On May 31, 2006, Engineering and Operations personnel concluded that previous failures of the permissive switch to pass the TS Allowable Value in 2004, 2005 and 2006 might have incorrectly assumed that the failures occurred at the time of discovery based on the failure history. A further evaluation was conducted which concluded that the cause of the permissive switch historic failures was the result of a knowledge-based awareness by technicians performing the calibration of the switches that using smaller step changes during calibration can result in improved accuracy of the setpoint. The TS surveillance failures were classified as failures to meet the TS Allowable Value for a period that exceeded the TS Allowed Outage Time based on the firm evidence provided in this evaluation.
These events are being reported in accordance with 10 CFR 50.73(a)(2)(i)(B), "Any operation or condition which was prohibited by the plant's Technical Specifications.
C. Cause of Event:
The apparent cause of the switch failures was a knowledge-based awareness by technicians performing the calibration of the switches that using smaller step changes during calibration can result in improved accuracy of the setpoint.
Reactor Steam Dome Pressure-Low permissive switch "B" has two micro switches (i.e., SW-1 and SW-2) inside, with both set at 336 psig. The permissive switch is a mechanical design with shoulders on cams activating the two micro switches at the setpoint. With both micro switches, SW-1 and SW- 2, having the same setpoint, the two micro switch mechanisms interact with each other. Therefore, adjustments to one micro switch may affect the setting of the other micro switch.
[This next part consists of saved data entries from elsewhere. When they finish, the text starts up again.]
(** * A genetic-algorithm solver for the 0/1 knapsack problem

    Shallow embedding of [knapsack.cpp] and the properties of its
    operations: fitness, mutation, crossover, random generation,
    selection, breeding and the solver loop.

    The program is modelled as it is written. [int] arithmetic wraps at 32
    bits; a vector is a list, and an access outside it is an error, as are
    a draw from an empty range and a vector of negative size. The random
    generator is an oracle threaded through the operations that draw from
    it, [std::sort] is any function that meets its contract.

    Main results: the fitness is the selected value or 0
    ([fitness_value_or_zero]); crossover splits at the drawn index
    ([crossover_boundary]); random individuals are feasible
    ([initial_population_feasible]); selection returns the [popSize]
    fittest in order ([selection_ordering]). Breeding pads its pool with
    empty individuals ([breed_padded]), and the selection that follows
    reads them past their end, so a run that iterates stops there
    ([solve_stops_at_selection]). *)

From stdpp Require Import base numbers list sorting.
From Stdlib Require Import ZArith Lia.

Local Open Scope Z_scope.

(** ** Machine integers

    [int] is 32 bits wide; a value that leaves the range wraps around.
    [std::size_t] is 64 bits wide and unsigned. *)

Definition INT_MIN : Z := - 2 ^ 31.
Definition INT_MAX : Z := 2 ^ 31 - 1.

Definition to_int (z : Z) : Z := (z + 2 ^ 31) mod 2 ^ 32 - 2 ^ 31.

Definition to_size_t (z : Z) : Z := z mod 2 ^ 64.

Definition in_int (z : Z) : Prop := INT_MIN <= z <= INT_MAX.

(** The conversion of [bool] to [int] in [items[i].value * ind[i]]. *)
Definition bool_to_int (b : bool) : Z := if b then 1 else 0.

(** ** Failures

    What the C++ program leaves undefined, or answers with an exception
    nobody catches, is an error of the model. *)

Inductive error : Set :=
  | OutOfBounds   (* an index past the end of a vector *)
  | EmptyRange    (* a draw from a distribution whose bounds are inverted *)
  | LengthError.  (* a vector asked to hold more than max_size elements *)

Inductive result (A : Type) : Type :=
  | Ok (a : A)
  | Err (e : error).

Arguments Ok {A} a.
Arguments Err {A} e.

Definition bind {A B} (c : result A) (k : A -> result B) : result B :=
  match c with
  | Ok a => k a
  | Err e => Err e
  end.

Declare Scope res_scope.
Delimit Scope res_scope with res.
Notation "'let*' x ':=' c 'in' k" := (bind c (fun x => k))
  (at level 10, x name, c at level 100, k at level 200) : res_scope.

(** ** Vectors

    [std::vector] as a list; [operator[]] with an index outside the
    vector is an error. Indices arrive as integers already converted to
    [std::size_t], so a negative [int] is far past the end. *)

Definition vec_get {A} (v : list A) (i : Z) : result A :=
  if decide (0 <= i) then
    match v !! Z.to_nat i with
    | Some x => Ok x
    | None => Err OutOfBounds
    end
  else Err OutOfBounds.

Definition vec_set {A} (v : list A) (i : Z) (x : A) : result (list A) :=
  if decide (0 <= i < Z.of_nat (length v)) then Ok (<[Z.to_nat i := x]> v)
  else Err OutOfBounds.

(** [v.resize(n)]: the first [n] elements are kept, and the vector is
    padded with value-initialised elements [d] up to [n]. *)
Definition vec_resize {A} (d : A) (n : nat) (v : list A) : list A :=
  take n v ++ replicate (n - length v) d.

(** [for (i = lo; ...; ++i) body], run for [n] rounds. *)
Fixpoint for_range {S} (n : nat) (i : Z) (body : Z -> S -> result S) (s : S)
  : result S :=
  match n with
  | O => Ok s
  | S n' => (let* s' := body i s in for_range n' (i + 1) body s')%res
  end.

(** [mapM] in the error monad, left to right. *)
Fixpoint traverse {A B} (f : A -> result B) (l : list A) : result (list B) :=
  match l with
  | [] => Ok []
  | x :: l' =>
      (let* y := f x in let* ys := traverse f l' in Ok (y :: ys))%res
  end.

(** ** The random source

    [std::mt19937] together with the algorithm of
    [std::uniform_int_distribution] is an oracle: an unknown sequence of
    integers, read one per draw and reduced into the range of the
    distribution. Every sequence of in-range results is the outcome of
    some oracle, so a statement for all oracles is a statement for all
    random choices. *)

Record Rng := MkRng { raw : nat -> Z; pos : nat }.

Definition rng_of (l : list Z) : Rng :=
  MkRng (fun n => default 0 (l !! n)) 0.

Definition advance (g : Rng) : Rng := MkRng (raw g) (S (pos g)).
After each of the TS surveillance failures identified above, the micro switch appeared to operate as designed and was capable of being reset to the TS Allowable Value. Additionally, when permissive switches that failed the TS surveillance were tested by other facilities, the switches produced acceptable and repeatable results. As a result of this, the causes of the TS surveillance failures were indeterminate and were assumed to have occurred at time of discovery.
The evaluation conducted after May 31, 2006 focused on the possible causes of the historic failure rate. The evaluators reviewed the permissive switch manufacturer's recommendations contained in `ITT Barton Models 288A and 290A/B Differential Pressure Indicating Switches Installation and Operation Manual." The manufacturer advised in the manual that small step changes be used to calibrate and test the switch. Additionally, the manufacturer recommended smaller step changes be used if improved accuracy is needed. The use of small step changes and the rate at which pressure is changed, were left to the skill of the craft.
The DNPS evaluators reviewed the overall performance of DNPS technicians in calibrating various plant instruments and determined their performance to be satisfactory. DNPS technicians were requested to perform a calibration of the permissive switch specifically using the vendor recommended small step and rate changes. The permissive switch performed as designed and was capable of meeting TS surveillance requirements. The evaluation reviewed the training and the existing plant procedure, DIS 1500-01, "Reactor Low Pressure (350 PSIG) ECCS Permissive," used to calibrate the permissive switch. It was identified that both did not adequately address the vendor's recommendations for switch calibration to use small step and rate changes to calibrate and test the switch. DNPS's program incorrectly relied too heavily upon the skill of the craft for the calibration of these micro switches, which have unusual sensitivity to calibration technique. These deficiencies resulted in poor setpoint repeatability and the historic TS Allowable Value failures.
Additionally, the evaluation conducted after May 31, 2006, reviewed the cause of why the issue of repeat failures of the Unit 2 Reactor Steam Dome Pressure-Low permissive switch "B," was not evaluated previously. In May 2000, DNPS approved for site use procedure ER-AA-520, "Instrument Performance Trending," Revision 0. Additionally, in July 2002, DNPS approved for site use procedure ER-AA-2030, "Conduct of Plant Engineering Manual," Revision 0. The procedures implemented an instrument trending program for DNPS Engineering personnel that divided the responsibility of equipment trending between Design and Plant Engineering personnel. A review of the implementation of these procedures discovered that procedure responsibilities assigned to Plant Engineering personnel were not being implemented as required. This was the major contributor for the failure to perform an earlier evaluation of the repeat failures of the Unit 2 Reactor Steam Dome Pressure-Low permissive switch "B.
D. Safety Analysis:
The safety significance of the event is minimal. Unit 2 Reactor Steam Dome Pressure-Low permissive switch "A", PS 2-0263-52A, was operable and capable of permitting the safety function of the CS and LPCI to be performed when switch "B", PS 2-0263-52B, was assumed to be inoperable.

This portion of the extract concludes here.